Problem >> Scan the material that follows for lines with "memory". Answer with how many there are, nothing else.

Records for processing >>

Definition ngx_rtmp_find_virtual_server (s : csession) (host : list Z) : ngx_rc * option nat :=
  match virtual_names s with
  | None => (NGX_DECLINED, None)
  | Some names => match names host with Some n => (NGX_OK, Some n) | None => (NGX_ERROR, None) end
  end.

Definition ngx_rtmp_set_virtual_server (i : sid) (v : ngx_rtmp_connect_t) : K ngx_rc :=
  s ← csession_of i;
  svs ← gets servers;
  let '(rc, cscf) :=
    if bool_decide (take 9 (v_flashver v) = NGX_RTMP_RELAY_NAME) then
      match named_server (host_in s) svs with Some n => (NGX_OK, Some n) | None => (NGX_ERROR, None) end
    else ngx_rtmp_find_virtual_server s (host_in s) in
  match rc, cscf with
  | NGX_ERROR, _ => lift (Live.ngx_rtmp_finalize_session i);; mret NGX_ERROR
  | NGX_DECLINED, _ => mret NGX_OK
  | _, None => access (fun _ => None)
  | _, Some n => sv ← server_of n; upd_csession i (set_confs (Some (ctx_app_conf sv)) n);; mret NGX_OK
  end.

(* ------------------------------------------------------------------ *)
(** ** Answers *)

Section Conf.
Context (cscf : Chunk.ngx_rtmp_core_srv_conf_t).

(** A control message of Send.v to the session. *)
Definition send_control (i : sid) (create : pool -> option (pool * loc)) : Live.M ngx_rc :=
  l ← Live.on_pool create; Live.send_shared_packet i (Some l).
Definition ngx_rtmp_send_ack_size (i : sid) (n : Z) : Live.M ngx_rc :=
  send_control i (fun p => Send.ngx_rtmp_create_ack_size cscf p n).
Definition ngx_rtmp_send_bandwidth (i : sid) (n ty : Z) : Live.M ngx_rc :=
  send_control i (fun p => Send.ngx_rtmp_create_bandwidth cscf p n ty).
Definition ngx_rtmp_send_chunk_size (i : sid) (n : Z) : Live.M ngx_rc :=
  send_control i (fun p => Send.ngx_rtmp_create_chunk_size cscf p n).
Definition ngx_rtmp_send_amf (i : sid) (h : Chunk.ngx_rtmp_header_t) (m : Amf.memory)
    (es : list Amf.ngx_rtmp_amf_elt_t) : Live.M ngx_rc :=
  cl ← Live.on_pool (fun p => AmfSend.ngx_rtmp_create_amf cscf p h m es); Live.send_shared_packet i cl.

Definition amf_hdr : Chunk.ngx_rtmp_header_t :=
  Chunk.Hdr NGX_RTMP_CSID_AMF_INI 0 0 Receive.NGX_RTMP_MSG_AMF_CMD 0.

Definition connect_result_vars (trans object_encoding : Z) : Amf.memory :=
  <[0%nat := AmfSend.c_str (str "_result")]> (<[1%nat := Double.double_bytes trans]>
  (<[2%nat := AmfSend.c_str NGX_RTMP_FMS_VERSION]>
  (<[3%nat := Double.double_bytes (Double.double_of_uint NGX_RTMP_CAPABILITIES)]>
  (<[4%nat := AmfSend.c_str (str "status")]> (<[5%nat := AmfSend.c_str (str "NetConnection.Connect.Success")]>
  (<[6%nat := AmfSend.c_str (str "Connection succeeded.")]> {[7%nat := Double.double_bytes object_encoding]})))))).
Definition connect_result_elts : list Amf.ngx_rtmp_amf_elt_t :=
  [text EmptyString 0 0; number EmptyString 1; object [text "fmsVer" 2 0; number "capabilities" 3];
   object [text "level" 4 0; text "code" 5 0; text "description" 6 0; number "objectEncoding" 7]].

(** [(uint32_t)] of a double. *)
Definition to_u32 (w : Z) : option Z :=
  n ← Double.uint_of_double w; if n <? 2 ^ 32 then Some n else None.

(** A field of the session from an array. *)
Definition SET_STRPAR (a : list Z) : option (list Z) := string_at a 0.

Definition find_app (nm : list Z) (apps : list (list Z * nat)) : option nat :=
  snd <$> List.find (fun x => bool_decide (fst x = nm)) apps.

Definition fill_session (v : ngx_rtmp_connect_t) (s : csession) : option csession :=
  app ← SET_STRPAR (v_app v); args ← SET_STRPAR (v_args v); fv ← SET_STRPAR (v_flashver v);
  swf ← SET_STRPAR (v_swf_url v); tc ← SET_STRPAR (v_tc_url v); page ← SET_STRPAR (v_page_url v);
  let app := match ngx_strlchr app 63 with Some k => take k app | None => app end in
  ac ← to_u32 (v_acodecs v); vc ← to_u32 (v_vcodecs v);
  Some (CSess true app args fv swf tc page ac vc (host_in s) (port_in s) (s_name s) (app_conf s) (srv_conf s)
          (virtual_names s)).

Definition set_relay_type (rt : Z) (s : Live.session) : Live.session :=
  Sess (queue s) (conn s) (lctx s) (codec s) rt (played s) (current_time s).

Definition ngx_rtmp_cmd_connect (i : sid) (v : ngx_rtmp_connect_t) : K ngx_rc :=
  s ← csession_of i;
  if connected s then mret NGX_ERROR
  else
    sv ← server_of (srv_conf s);
    s ← access (fun _ => fill_session v s);
    upd_csession i (fun _ => s);;
    lift (Live.upd_session i (set_relay_type (v_relay_type v)));;
    let found := find_app (app s) (applications sv) in
    upd_csession i (set_confs (match found with Some a => Some a | None => app_conf s end) (srv_conf s));;
    s ← csession_of i;
    match app_conf s with
    | None => mret NGX_ERROR
    | Some _ =>
        rc ← lift (ngx_rtmp_send_ack_size i (ack_window sv));
        if negb (is_ok rc) then mret NGX_ERROR else
        rc ← lift (ngx_rtmp_send_bandwidth i (ack_window sv) NGX_RTMP_LIMIT_DYNAMIC);
        if negb (is_ok rc) then mret NGX_ERROR else
        rc ← lift (ngx_rtmp_send_chunk_size i (chunk_size sv));
        if negb (is_ok rc) then mret NGX_ERROR else
        rc ← lift (ngx_rtmp_send_amf i amf_hdr (connect_result_vars (v_trans v) (v_object_encoding v))
                     connect_result_elts);
        mret (if is_ok rc then NGX_OK else NGX_ERROR)
    end.

Definition create_stream_vars (trans : list Z) : Amf.memory :=
  <[0%nat := AmfSend.c_str (str "_result")]> (<[1%nat := trans]>
  {[2%nat := Double.double_bytes (Double.double_of_uint AmfSend.NGX_RTMP_MSID)]}).
Definition create_stream_elts : list Amf.ngx_rtmp_amf_elt_t :=
  [text EmptyString 0 0; number EmptyString 1; skip_null; number EmptyString 2].

(** [trans] is a variable of type [double]. *)
Definition ngx_rtmp_cmd_create_stream (i : sid) (trans : list Z) : K ngx_rc :=
  rc ← lift (ngx_rtmp_send_amf i amf_hdr (create_stream_vars trans) create_stream_elts);
  mret (if is_ok rc then NGX_DONE else NGX_ERROR).

(* ------------------------------------------------------------------ *)
(** ** Commands *)

Section Chain.
(** The functions the pointers of the module lead to; [ngx_rtmp_publish] gets the
    type of the publication beside the fields of Live.v. *)
Context (ngx_rtmp_connect : sid -> ngx_rtmp_connect_t -> K ngx_rc).
Context (ngx_rtmp_disconnect : sid -> K ngx_rc).
Context (ngx_rtmp_create_stream : sid -> list Z -> K ngx_rc).
Context (ngx_rtmp_close_stream : sid -> list Z -> K ngx_rc).
Context (ngx_rtmp_delete_stream : sid -> option (list Z) -> K ngx_rc).
Context (ngx_rtmp_publish : sid -> ngx_rtmp_publish_t -> list Z -> K ngx_rc).
Context (ngx_rtmp_play : sid -> ngx_rtmp_play_t -> K ngx_rc).
Context (ngx_rtmp_seek : sid -> Z -> K ngx_rc).
Context (ngx_rtmp_pause : sid -> Z -> Z -> K ngx_rc).
(** [ngx_rtmp_fire_event]. *)
Context (fire_event : sid -> Z -> K ngx_rc).

Definition ngx_rtmp_cmd_connect_init (i : sid) (chain : list (list Z)) : K ngx_rc :=
  '(ok, m) ← access (fun _ => receive chain connect_vars connect_elts);
  if negb ok then mret NGX_ERROR
  else
    v ← access (fun _ => connect_of m);
    app ← access (fun _ => trim_app (v_app v));
    '(app, args) ← access (fun _ => ngx_rtmp_cmd_fill_args app (v_args v));
    let v := Connect (v_trans v) app args (v_flashver v) (v_swf_url v) (v_tc_url v) (v_acodecs v) (v_vcodecs v)
               (v_page_url v) (v_object_encoding v) (v_relay_type v) in
    page ← access (fun _ => SET_STRPAR (v_page_url v));
    upd_csession i (set_page_url page);;
    s ← csession_of i;
    '(rc, s) ← access (fun _ => ngx_rtmp_cmd_parse_tcurl (v_tc_url v) s);
    upd_csession i (fun _ => s);;
    (if is_ok rc then ngx_rtmp_set_virtual_server i v else mret NGX_OK);;
    ngx_rtmp_connect i v.

(** A static variable that is not cleared keeps its value when the message has one
    of another type in its place. *)
Definition ngx_rtmp_cmd_create_stream_init (i : sid) (chain : list (list Z)) : K ngx_rc :=
  old ← gets static_trans;
  '(ok, m) ← access (fun _ => receive chain {[0%nat := old]} [number EmptyString 0]);
  trans ← access (fun _ => m !! 0%nat);
  modify (set_trans trans);;
  if negb ok then mret NGX_ERROR else ngx_rtmp_create_stream i trans.

Definition ngx_rtmp_cmd_close_stream_init (i : sid) (chain : list (list Z)) : K ngx_rc :=
  old ← gets static_close;
  '(ok, m) ← access (fun _ => receive chain {[0%nat := old]} [number EmptyString 0]);
  stream ← access (fun _ => m !! 0%nat);
  modify (set_close stream);;
  if negb ok then mret NGX_ERROR else ngx_rtmp_close_stream i stream.

Definition ngx_rtmp_cmd_close_stream (i : sid) (stream : list Z) : K ngx_rc := mret NGX_OK.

Solution to this task >> 3